Twitter a double-edged sword in sports

Let’s get this out of the way first: I love Twitter.
Without it, and pretty much the entire Internet, I probably would go insane trying to find out the latest information in the sports world, especially when it comes to the ones that I like which aren’t particularly popular in mainstream conversation (such as Formula One auto racing and curling).
I mean, there was a time if there was a trade or a free-agent acquisition in one of the big four sports, you would have to wait until Sportsdesk came on in the morning on TSN (I’ve surely dated myself with that reference), which now would be considered the slow way of getting news.
For the hard-core sports information junkie like myself, sites such as Twitter and/or Facebook are a godsend as you pretty much can follow along with a situation as it’s happening—and get numerous opinions on the topic.

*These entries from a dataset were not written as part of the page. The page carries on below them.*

(* ===== verification/DurSteps.v ===== *)
(** * The invariant of a bucket over time

    [hist]: what the states since the last sync have in common.  [alive]: the
    current state, who owns its blocks, and what its writers have done so far. *)

From S2P Require Import Prelude Golib Durability DurLayout DurOpen.

Section Inv.
Variables (psize bsize : Z) (id : Z * Z).
Context {geo : Geometry psize bsize id}.
Abbreviation B := (Z.max psize bsize).
Abbreviation layout := (layout psize bsize id).
Abbreviation links := (links psize bsize).
Abbreviation places b := (slots_of B (t_pages (b_toc b))).
Abbreviation entries b := (t_entries (b_toc b)).
Abbreviation start b pos := (load (b_data b) (pos + 16)).
Abbreviation room b pos := (load (b_data b) (pos + 32)).

(** ** History *)

(** A closed bucket may have lost its table; it stands for one that has not. *)
Definition ideal (b s : bucket) : Prop := b_disk s = b_disk b /\ entries s = entries b.

Record later (s s' : bucket) : Prop := {
  lt_cursor : t_cursor (b_toc s) <= t_cursor (b_toc s');
  lt_pages : exists l, t_pages (b_toc s') = t_pages (b_toc s) ++ l /\ forall p, p ∈ l -> t_cursor (b_toc s) <= p;
  lt_kept : forall off pos, entries s !! off = Some pos -> agree (b_data s) (b_data s') (start s pos) (room s pos);
}.

(** A record that is there before and after has not moved. *)
Definition slots_kept (s s' : bucket) : Prop :=
  forall off pos pos', entries s !! off = Some pos -> entries s' !! off = Some pos' -> pos = pos' /\ agree (b_data s) (b_data s') pos 64.

Fixpoint hist (l : list bucket) : Prop :=
  match l with [] => True | s :: l => hist l /\ (forall s0, s0 ∈ l -> later s0 s) /\ (forall s0, head l = Some s0 -> slots_kept s0 s) end.

Lemma hist_push s s' S : hist (s :: S) -> later s s' -> slots_kept s s' ->
  (forall s0 off pos, s0 ∈ s :: S -> entries s0 !! off = Some pos -> agree (b_data s) (b_data s') (start s0 pos) (room s0 pos)) -> hist (s' :: s :: S).
Proof.
  intros Hh Hl Hs Hk. split; [done|]. split; [|by intros s0 [= <-]]. intros s0 [-> |H0]%elem_of_cons; [done|].
  destruct Hh as (_ & Ho & _). destruct (Ho s0 H0) as [H1 (l1 & H2 & H3) H4]. destruct Hl as [L1 (l2 & L2 & L3) _]. split; [lia| |].
  - exists (l1 ++ l2). split; [by rewrite L2, H2, app_assoc|]. intros p [Hp|Hp]%elem_of_app; [auto|]. specialize (L3 p Hp). lia.
  - intros off pos He. eapply agree_trans; [by apply (H4 off)|]. eapply Hk; [by right|done].
Qed.

Definition remembers (own : owner) (s : bucket) : Prop :=
  forall off pos, entries s !! off = Some pos -> own (start s pos) (room s pos) (TLive off) \/ own (start s pos) (room s pos) (TDead off).

(** ** Writers *)

Definition stores_of (w : writer) : list (Z * bytes) :=
  copy_stores (w_pos w) (w_data w) ++ slot_stores (w_offset w) (w_slot w) (w_pos w) (w_size w) (w_data w).

Record writing (own : owner) (s : bucket) (w : writer) : Prop := {
  wr_slot : w_slot w ∈ places s /\ forall off, entries s !! off <> Some (w_slot w);
  wr_own : own (w_pos w) (w_size w) (TWrite (w_offset w));
  wr_off : is_uint64 (w_offset w) /\ w_offset w mod fileCount = id.2 /\ entries s !! w_offset w = None;
  wr_len : blen (w_data w) <= w_size w;
  wr_done : exists done, stores_of w = done ++ w_rest w /\ forall x, x ∈ done -> read (b_data s) x.1 (blen x.2) = x.2;
}.

(** ** The state *)

Definition spares (j : sync_job) (b : bucket) : Prop := forall off pos, entries b !! off = Some pos -> (start b pos ∉ (j_punches j).*1).

Record job_ok (own : owner) (k : disk_state) (j : sync_job) (ph : bool) : Prop := {
  jo_old : j_file j < b_opens (k_bucket k);
  jo_held : ph = false -> b_file (k_bucket k) = Some (j_file j) /\ k_since k `prefix_of` k_past k;
  jo_dead : b_file (k_bucket k) = Some (j_file j) -> (forall p n, (p, n) ∈ j_punches j -> exists off, own p n (TDead off))
            /\ forall b, b ∈ (if ph then k_past k else k_since k) -> spares j b;
}.

Record alive (own : owner) (s : bucket) (S : list bucket) (k : disk_state) : Prop := {
  al_layout : layout s (b_data s);
  al_ideal : ideal (k_bucket k) s /\ b_id (k_bucket k) = id;
  al_open : forall f, b_file (k_bucket k) = Some f -> s = k_bucket k /\ f < b_opens (k_bucket k) /\ t_cursor (b_toc s) <= b_mapped (k_bucket k) <= im_len (b_data s);
  al_closed : b_file (k_bucket k) = None -> b_mapped (k_bucket k) = 0 /\ k_writers k = [];
  al_links : links own s (b_data s);
  al_past : Forall2 ideal (k_past k) (s :: S);
  al_hist : hist (s :: S);
  al_old : forall s0, s0 ∈ s :: S -> layout s0 (b_data s0) /\ remembers own s0;
  al_free : b_file (k_bucket k) <> None -> NoDup (t_free (b_toc s) ++ map w_slot (k_writers k))
            /\ forall pos, pos ∈ t_free (b_toc s) -> pos ∈ places s /\ forall off, entries s !! off <> Some pos;
  al_writers : forall w, w ∈ k_writers k -> writing own s w;
  al_offsets : NoDup (map w_offset (k_writers k));
  al_punches : forall p n, (p, n) ∈ s_punches (b_sched (k_bucket k)) -> exists off, own p n (TDead off);
  al_job : forall j ph, k_job k = Some (j, ph) -> job_ok own k j ph;
}.

(** Before the file is created and after it is removed. *)
Record absent (k : disk_state) : Prop := {
  ab_disk : b_disk (k_bucket k) = None /\ b_file (k_bucket k) = None /\ b_mapped (k_bucket k) = 0 /\ b_id (k_bucket k) = id;
  ab_empty : entries (k_bucket k) = ∅ /\ s_punches (b_sched (k_bucket k)) = [];
  ab_writers : k_writers k = [];
  ab_past : k_past k = [];
  ab_job : forall j ph, k_job k = Some (j, ph) -> j_file j < b_opens (k_bucket k) /\ ph = true;
}.

Definition disk_inv (k : disk_state) : Prop := absent k \/ exists own s S, alive own s S k.

Lemma alive_disk own s S k : alive own s S k -> b_disk (k_bucket k) = Some (b_data s) /\ b_data (k_bucket k) = b_data s.
Proof. intros A. destruct (al_ideal _ _ _ _ A) as [[Hd _] _]. pose proof (ly_disk _ _ _ _ _ (al_layout _ _ _ _ A)) as Hl. unfold b_data at 2. rewrite <- Hd, Hl. done. Qed.

(** ** One more state *)

Record move (own : owner) (s : bucket) (S : list bucket) (own' : owner) (s' : bucket) : Prop := {
  mv_layout : layout s' (b_data s');
  mv_links : links own' s' (b_data s');
  mv_later : t_cursor (b_toc s) <= t_cursor (b_toc s') /\ exists l, t_pages (b_toc s') = t_pages (b_toc s) ++ l /\ forall p, p ∈ l -> t_cursor (b_toc s) <= p;
  mv_slots : slots_kept s s';
  mv_kept : forall s0 off pos, s0 ∈ s :: S -> entries s0 !! off = Some pos -> agree (b_data s) (b_data s') (start s0 pos) (room s0 pos);
  mv_tags : forall p n off, own p n (TLive off) \/ own p n (TDead off) -> own' p n (TLive off) \/ own' p n (TDead off);
  mv_dead : forall p n off, own p n (TDead off) -> own' p n (TDead off);
}.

Plus, you’re even able to discuss it with the people who are breaking the information, as well, be it a beat reporter or a star athlete, which is a pretty cool experience.

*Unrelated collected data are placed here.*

(** ** Starting again *)

Lemma restart_alive own s S k os m b : alive own s S k -> machine psize bsize os -> b_disk (k_bucket k) = Some m -> open os false (new_bucket id (Some m)) = (b, None) ->
  alive own b (s :: S) (mkDisk b [] None (b :: k_past k) []) /\ entries b = entries s.
Proof.
  intros A [Hps _] Hm Ho. destruct (alive_disk _ _ _ _ _ _ _ A) as [Hdk _]. assert (m = b_data s) as -> by congruence. pose proof (al_layout _ _ _ _ _ _ _ A) as L.
  destruct (reopen psize bsize id os false (new_bucket id (Some (b_data s))) s _ b None Hps L eq_refl eq_refl Ho) as [[? _]|(_ & O & L1 & Hc1 & He1 & Hp1)]; [done|]. split; [|done].
  assert (Hcle : t_cursor (b_toc s) <= t_cursor (b_toc b)) by (rewrite Hc1; apply (ly_cursor _ _ _ _ _ L)).
  assert (K1 : links own b (b_data s)) by (eapply links_same; [apply A|done..]). pose proof (opened_sound own _ _ _ L1 K1 O Hc1) as [S1 S2 (f & S3 & S3') S4 S5].
  pose proof O as [O1 O2 [O3 O3'] O4 O5 _]. assert (Hd1 : b_data b = b_data s) by (unfold b_data at 1; by rewrite O1).
  eapply alive_core; try done.
  - apply calm_move; rewrite ?Hd1; try done.
  - intros f' Hf'. split_and!; [done|congruence|lia|lia].
  - intros Hn. congruence.
  - intros _. cbn. by rewrite app_nil_r.
  - by intros w ?%elem_of_nil.
  - constructor.
  - rewrite O5. by intros ? ? ?%elem_of_nil.
Qed.
End Time.
(* ===== verification/Health.v ===== *)
(** * Peer health: clock_stats.go, peer_health.go, heartbeat.go

    A node sends a clock tick to every peer at a fixed interval.  What it
    receives drives the liveness of each peer, the estimates of its round trip
    and of its clock's skew, and the echo of its ticks in the node's own next
    tick.  The replicator asks the table which peers are worth waiting for and
    whether the node is on the majority side of a partition.

    An [Instant] is a Go [time.Time] with both its readings; the operations
    that the code runs under a mutex are single functions here, and a packet
    sent is part of the result.  Metrics and logs are left out. *)

From Stdlib Require Import Floats.SpecFloat.
From S2P Require Import Prelude Golib Wire.

(** ** Instants and durations *)

Record Instant := mkInstant { i_wall : Z; i_mono : Z }.

(** [now.Sub(t)] of two monotonic readings, which saturates. *)
Definition Sub (a b : Instant) : Z := Z.max min_int64 (Z.min max_int64 (i_mono a - i_mono b)).

Definition duration_abs (d : Z) : Z := if 0 <=? d then d else if d =? min_int64 then max_int64 else - d.

Definition clampDuration (d lo hi : Z) : Z := if d <? lo then lo else if hi <? d then hi else d.

Definition Millisecond : Z := 1000000.
Definition Second : Z := 1000 * Millisecond.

Still, there is a downside, as a fan, to all of this information that comes out at a massive rate of speed. For instance, the surprising nature of a big event is, well, no longer a surprise any more.
Case in point, in the lead-up to Saturday’s OHL draft, four of the top five picks basically already were known if you were on Twitter, making it pretty much a lock as to what would happen when 9 a.m. rolled around on draft day.

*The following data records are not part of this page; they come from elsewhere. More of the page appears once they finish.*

(* ===== verification/Pool.v ===== *)
(** * The resident effects (effects/vertexpool.go; publishSubdag,
    materializeSubdag of snapshot.go; releaseChainRefs of effect.go;
    memory_governor.go)

    A vertex of the pool has a reference for every key that owns it and for
    every place it has in a cached subdag.  One consumer frees the vertices whose
    count has dropped to zero, from a queue of candidates, while readers take
    references, writers put the same effect again and evictions release keys.

    Vertices have addresses, as a goroutine can act on a vertex that has left the
    map since it was looked up.  The operations come first, each as the code runs
    it when nobody disturbs it and with its atomic parts as definitions of their
    own; the steps at the end interleave those parts.  [None] is a panic.  The
    mirror is the map of records [Durability] was shown to refine.

    The set of keys that own a vertex is a sorted slice in the code, searched by
    bisection.  Left out: the statistics and the accounting of bytes. *)

From S2P Require Import Prelude Golib Proto Store Walk Wire.

(** [__swytch:] *)
Definition systemKeyPrefix : bytes := [x5f; x5f; x73; x77; x79; x74; x63; x68; x3a].

Definition isSystemKey (key : bytes) : bool := has_prefix key systemKeyPrefix.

Personally, while I loved getting all of this information ahead of time, I was sort of bummed in a way because any anticipation I had to what was going to happen during the opening stages of the OHL draft was now dead and gone.
In a bigger sense, if you knew days ahead of time last June that the Edmonton Oilers were going to take Taylor Hall over Tyler Seguin, that basically would take all of the fun out of the months’-long debate that was taking place over the two highly-coveted prospects.
It’s a double-edged sword being a sports fan on a site like Twitter as you find what you want to know, but at the same time you may not wanted to have known what was going on behind closed doors.
That’s something that a number of people in the sports industry are finding out the hard way at the moment as more and more well-known people are letting their opinions known.
For the most part, the athlete on Twitter usually doesn’t talk too much about events outside their life or their team, and some find them to be a tad boring. However, there are exceptions to the norm, with Phoenix Coyotes’ forward Paul “Biz Nasty” Bissonnette having gained more of a following due to his comedic stylings on Twitter than for his on-ice play.
Recently, though, a couple of athletes have run into an issue over being candid on Twitter. Pittsburgh Steelers’ running back Rashad Mendenhall made a Tweet criticizing those celebrating the death of Osama bin Laden, which led him to losing an endorsement deal he had signed with the Champion athletic company.
While not as controversial, recent Kingston Frontenacs’ draft pick Max Domi, the son of former NHL pugilist Tie, posted on Twitter that he wasn’t going to report to Kingston and instead play for the University of Michigan Wolverines. However, Max would remove the post from Twitter a short time later—leading many to wonder if he had let the cat out of the bag already.
But without question, the biggest Twitter controversy occurred Monday when Todd Reynolds, vice-president of Uptown Sports Management, which represents players such as Mike Fisher, made a post where he criticized N.Y. Rangers’ forward Sean Avery’s support of same-sex marriage.
Almost as soon as Reynolds clicked the Tweet button, a firestorm was unleashed throughout the Internet, with the majority of people ripping apart Reynolds’s viewpoints.
While everyone is entitled to their own opinion, it’s quickly becoming apparent that anything controversially on the Internet can blow up in a hurry—and that it’s clearly best to use discretion before writing anything down.
It’s like the old saying goes, “If you can’t say anything nice, don’t say anything at all.”